Beneath this instruction is a listing. Transcribe from it only the stretch from the line with "(le_case_id l2, le_event_type" through the line with "- cbv [run_with_trace", both end lines included, exactly as written.

** Information provided follows **

(* ===== verification/MultiAgentEval.v ===== *)
(** * Comparison of the demo flows (src/src/multi_agent/evaluator.py)

    The evaluator runs the three demo flows under a trace, compares their
    metrics and writes a summary, a report, the traces and the logs.  [time] and
    [perf] are the readings of the clocks, [hex] the identifiers, [repr] the
    interpreter's texts; the flows read clocks of their own. *)
From S2P Require Import Prelude PyFloat PyValue PySort PyFormat Json JsonFacts SharedMemory Messaging Dispatcher MultiAgent Observability Scorer EvalRunner Archive Artifacts.
Local Open Scope Z_scope.

Module MultiAgentEvaluator.
Record evaluator := mkEvaluator {
  ev_obs : obs;       (* the tracer and the logger *)
  ev_perf : nat;      (* readings of the performance counter *)
  ev_files : dict string;
}.
(** [__init__]; the output directory is empty. *)
Definition init : evaluator := mkEvaluator (mkObs [] [] 0 0) 0 [].

Section evaluator.
Variables (time perf : nat → float) (hex : nat → string) (repr : pyval → string).
(** The clocks of the flows *)
Variables (flow_time flow_perf : nat → float).
Abbreviation M := (st evaluator).

Definition set_obs (o : obs) (e : evaluator) : evaluator := mkEvaluator o (ev_perf e) (ev_files e).
Definition with_obs {A} (m : st obs A) : M A := zoom ev_obs set_obs m.
Definition perf_counter : M float := λ e,
  (Ok (perf (ev_perf e)), mkEvaluator (ev_obs e) (S (ev_perf e)) (ev_files e)).
Definition write (name content : string) : M unit :=
  st_modify (λ e, mkEvaluator (ev_obs e) (ev_perf e) (dinsert name content (ev_files e))).

(** [v[k]] on a dictionary, and [v[k1][k2]] *)
Definition item (k : string) (v : pyval) : res pyval :=
  match v with
  | VDict d => Py.subscript k d
  | v => Err (TypeError ("'" +:+ Py.type_name v +:+ "' object is not subscriptable"))
  end.
Definition item2 (k1 k2 : string) (v : pyval) : res pyval := x ← item k1 v; item k2 x.
(** [result[k] = v] *)
Definition set_item (k : string) (v : pyval) (result : pyval) : res pyval :=
  match result with
  | VDict d => Ok (VDict (dinsert k v d))
  | r => Err (TypeError ("'" +:+ Py.type_name r +:+ "' object does not support item assignment"))
  end.

Definition context (case_id : string) : TraceContext :=
  mkTraceContext ("trace-" +:+ case_id) ("sess-" +:+ case_id) case_id [].
Definition run_with_trace (case_id : string) (callback : res pyval) : M pyval :=
  let trace_context := context case_id in
  start_time ← perf_counter;
  with_obs (Logger.info time None "multi_agent" "flow_start" "Demo flow started" (Some trace_context) None None) ≫= λ _,
  result ← Tracer.with_span time hex None ev_obs set_obs trace_context "multi_agent" "demo_flow" (λ step_id,
    result ← st_lift callback;
    status ← st_lift (Py.get "status" VNone result);
    with_obs (Logger.info time None "multi_agent" "flow_complete" "Demo flow completed" (Some trace_context)
      (Some step_id) (Some [("status", status)])) ≫= λ _,
    mret result);
  now ← perf_counter;
  st_lift (r ← set_item "latency_ms" (VFloat (PyFloat.mul (PyFloat.sub now start_time) (PyFloat.of_Z 1000))) result;
           r ← set_item "trace_id" (VStr (tc_trace_id trace_context)) r;
           set_item "session_id" (VStr (tc_session_id trace_context)) r).

Definition build_summary (single_agent multi_agent conflict : pyval) : res pyval :=
  single_roles ← item2 "metrics" "role_count" single_agent;
  multi_roles ← item2 "metrics" "role_count" multi_agent;
  multi_callbacks ← item2 "metrics" "callback_count" multi_agent;
  requires_human ← item2 "metrics" "requires_human" conflict;
  Ok (VDict [("single_agent", single_agent); ("multi_agent_standard", multi_agent);
             ("multi_agent_conflict", conflict);
             ("comparison", VDict [("single_agent_role_count", single_roles);
                ("multi_agent_role_count", multi_roles); ("multi_agent_callback_count", multi_callbacks);
                ("conflict_requires_human", requires_human)])]).

(** [f"...{x}..."] *)
Definition shown (v : res pyval) : res string := Py.to_str repr <$> v.
Definition quoted (v : res pyval) : res string := (λ s, "`" +:+ s +:+ "`") <$> shown v.
Definition report_lines (summary : pyval) : res (list string) :=
  single ← shown (item2 "comparison" "single_agent_role_count" summary);
  multi ← shown (item2 "comparison" "multi_agent_role_count" summary);
  callbacks ← shown (item2 "comparison" "multi_agent_callback_count" summary);
  human ← shown (item2 "comparison" "conflict_requires_human" summary);
  single_status ← quoted (item2 "single_agent" "status" summary);
  single_result ← quoted (item2 "single_agent" "result" summary);
  standard_status ← quoted (item2 "multi_agent_standard" "status" summary);
  version ← quoted (m ← item2 "multi_agent_standard" "metrics" summary; item "memory_version" m);
  conflict_status ← quoted (item2 "multi_agent_conflict" "status" summary);
  role ← quoted (item2 "multi_agent_conflict" "selected_role" summary);
  Ok ["# W7 Single vs Multi Agent"; "";
      "- Single Agent Roles: " +:+ single; "- Multi Agent Roles: " +:+ multi;
      "- Multi Agent Callbacks: " +:+ callbacks; "- Conflict Requires Human: " +:+ human; "";
      "## Single Agent"; ""; "- Status: " +:+ single_status; "- Result: " +:+ single_result; "";
      "## Multi Agent Standard"; ""; "- Status: " +:+ standard_status; "- Memory Version: " +:+ version; "";
      "## Multi Agent Conflict"; ""; "- Status: " +:+ conflict_status; "- Selected Role: " +:+ role].

Definition run : M pyval :=
  single_agent ← run_with_trace "single-agent" (Ok (DemoFlow.run_single_agent_flow flow_perf));
  multi_agent ← run_with_trace "multi-agent-standard" (DemoFlow.run_standard_flow repr flow_time);
  conflict ← run_with_trace "multi-agent-conflict" DemoFlow.run_conflict_flow;
  summary ← st_lift (build_summary single_agent multi_agent conflict);
  write "summary.json" (RunOutputs.json_file summary) ≫= λ _,
  lines ← st_lift (report_lines summary);
  write "report.md" (Template.document lines) ≫= λ _,
  spans ← st_gets (λ e, Tracer.list_spans (ev_obs e));
  write "traces.jsonl" (TextFile.jsonl (VDict ∘ Tracer.to_dict <$> spans)) ≫= λ _,
  logs ← st_gets (λ e, Logger.list_entries (ev_obs e));
  write "logs.jsonl" (TextFile.jsonl (VDict ∘ Logger.to_dict <$> logs)) ≫= λ _,
  mret summary.
End evaluator.
End MultiAgentEvaluator.

Module EvaluatorFacts.
Import MultiAgentEvaluator.
Section facts.
Variables (time perf : nat → float) (hex : nat → string).

(** What a traced flow adds. *)
Lemma run_with_trace_spec case_id d e : ∃ latency span l1 l2 clock ids,
  run_with_trace time perf hex case_id (Ok (VDict d)) e =
  (Ok (VDict (dinsert "session_id" (VStr ("sess-" +:+ case_id))
     (dinsert "trace_id" (VStr ("trace-" +:+ case_id)) (dinsert "latency_ms" (VFloat latency) d)))),
   mkEvaluator (mkObs (spans (ev_obs e) ++ [span]) (logs (ev_obs e) ++ [l1; l2]) clock ids) (S (S (ev_perf e))) (ev_files e)) ∧
  (sp_case_id span, sp_status span) = (case_id, "ok") ∧
  (le_case_id l1, le_event_type l1) = (Some case_id, "flow_start") ∧
  (le_case_id l2, le_event_type l2) = (Some case_id, "flow_complete").
Proof.
  destruct e as [[ss ls clock ids] p files]. do 6 eexists. split; [|split_and!].
  - cbv [run_with_trace mbind st_bind res_bind perf_counter with_obs zoom set_obs Logger.info Logger.append now_ms st_lift
      st_modify export mret st_ret Tracer.with_span Tracer.start_span Tracer.enter Tracer.in_span Tracer.exit_
      Tracer.finish Tracer.record Tracer.close raise_if set_item Py.get ev_obs ev_perf ev_files spans logs ob_clock ob_ids
      sc_closed sc_step_id].
    rewrite <-(assoc_L (++)). reflexivity.
  - reflexivity.
  - reflexivity.
  - reflexivity.
Qed.
End facts.
End EvaluatorFacts.

(** The comparison always completes, whatever the clocks and identifiers are:
    the single agent has one role, the standard flow three roles and two
    callbacks, the conflict needs a human; the summary file reads back as the
    summary; every flow has one closed span and a start and a completion entry
    in the log, in order; the trace and log files hold them line by line. *)
Theorem comparison_completes time perf hex repr flow_time flow_perf :
  let '(r, e) := MultiAgentEvaluator.run time perf hex repr flow_time flow_perf MultiAgentEvaluator.init in
  let cases := ["single-agent"; "multi-agent-standard"; "multi-agent-conflict"] in
  ∃ summary, r = Ok summary ∧
  MultiAgentEvaluator.item "comparison" summary = Ok (VDict [("single_agent_role_count", VInt 1);
    ("multi_agent_role_count", VInt 3); ("multi_agent_callback_count", VInt 2); ("conflict_requires_human", VBool true)]) ∧
  (JsonRoundTrip.json_ok summary = true →
   load_report (dget "summary.json" "" (MultiAgentEvaluator.ev_files e)) = Ok summary) ∧
  (λ s, (sp_case_id s, sp_status s)) <$> spans (MultiAgentEvaluator.ev_obs e) = (λ c, (c, "ok")) <$> cases ∧
  (λ l, (le_case_id l, le_event_type l)) <$> logs (MultiAgentEvaluator.ev_obs e) =
    (c ← cases; [(Some c, "flow_start"); (Some c, "flow_complete")]) ∧
  dget "traces.jsonl" "" (MultiAgentEvaluator.ev_files e) =
    TextFile.jsonl (VDict ∘ Tracer.to_dict <$> spans (MultiAgentEvaluator.ev_obs e)) ∧
  dget "logs.jsonl" "" (MultiAgentEvaluator.ev_files e) =
    TextFile.jsonl (VDict ∘ Logger.to_dict <$> logs (MultiAgentEvaluator.ev_obs e)).
Proof.
  unfold MultiAgentEvaluator.run. destruct (demo_flows_complete repr flow_time) as [-> [chain ->]].
  unfold DemoFlow.run_single_agent_flow, MultiAgentEvaluator.init. cbv zeta. unfold mbind, st_bind.
  edestruct (EvaluatorFacts.run_with_trace_spec time perf hex "single-agent") as (t1 & s1 & a1 & b1 & c1 & i1 & -> & Hs1 & Ha1 & Hb1).
  edestruct (EvaluatorFacts.run_with_trace_spec time perf hex "multi-agent-standard") as (t2 & s2 & a2 & b2 & c2 & i2 & -> & Hs2 & Ha2 & Hb2).
  edestruct (EvaluatorFacts.run_with_trace_spec time perf hex "multi-agent-conflict") as (t3 & s3 & a3 & b3 & c3 & i3 & -> & Hs3 & Ha3 & Hb3).
  cbn -[Template.document RunOutputs.json_file TextFile.jsonl JsonRoundTrip.json_ok load_report pretty].
  eexists. split; [reflexivity|]. split; [reflexivity|]. split; [|split_and!].
  - intros Hok. by apply OutputFacts.json_file_reads.
  - cbn. by rewrite Hs1, Hs2, Hs3.
  - cbn. by rewrite Ha1, Ha2, Ha3, Hb1, Hb2, Hb3.
  - reflexivity.
  - reflexivity.
Qed.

** End of Information provided **

• Task output:
  (le_case_id l2, le_event_type l2) = (Some case_id, "flow_complete").
Proof.
  destruct e as [[ss ls clock ids] p files]. do 6 eexists. split; [|split_and!].
  - cbv [run_with_trace mbind st_bind res_bind perf_counter with_obs zoom set_obs Logger.info Logger.append now_ms st_lift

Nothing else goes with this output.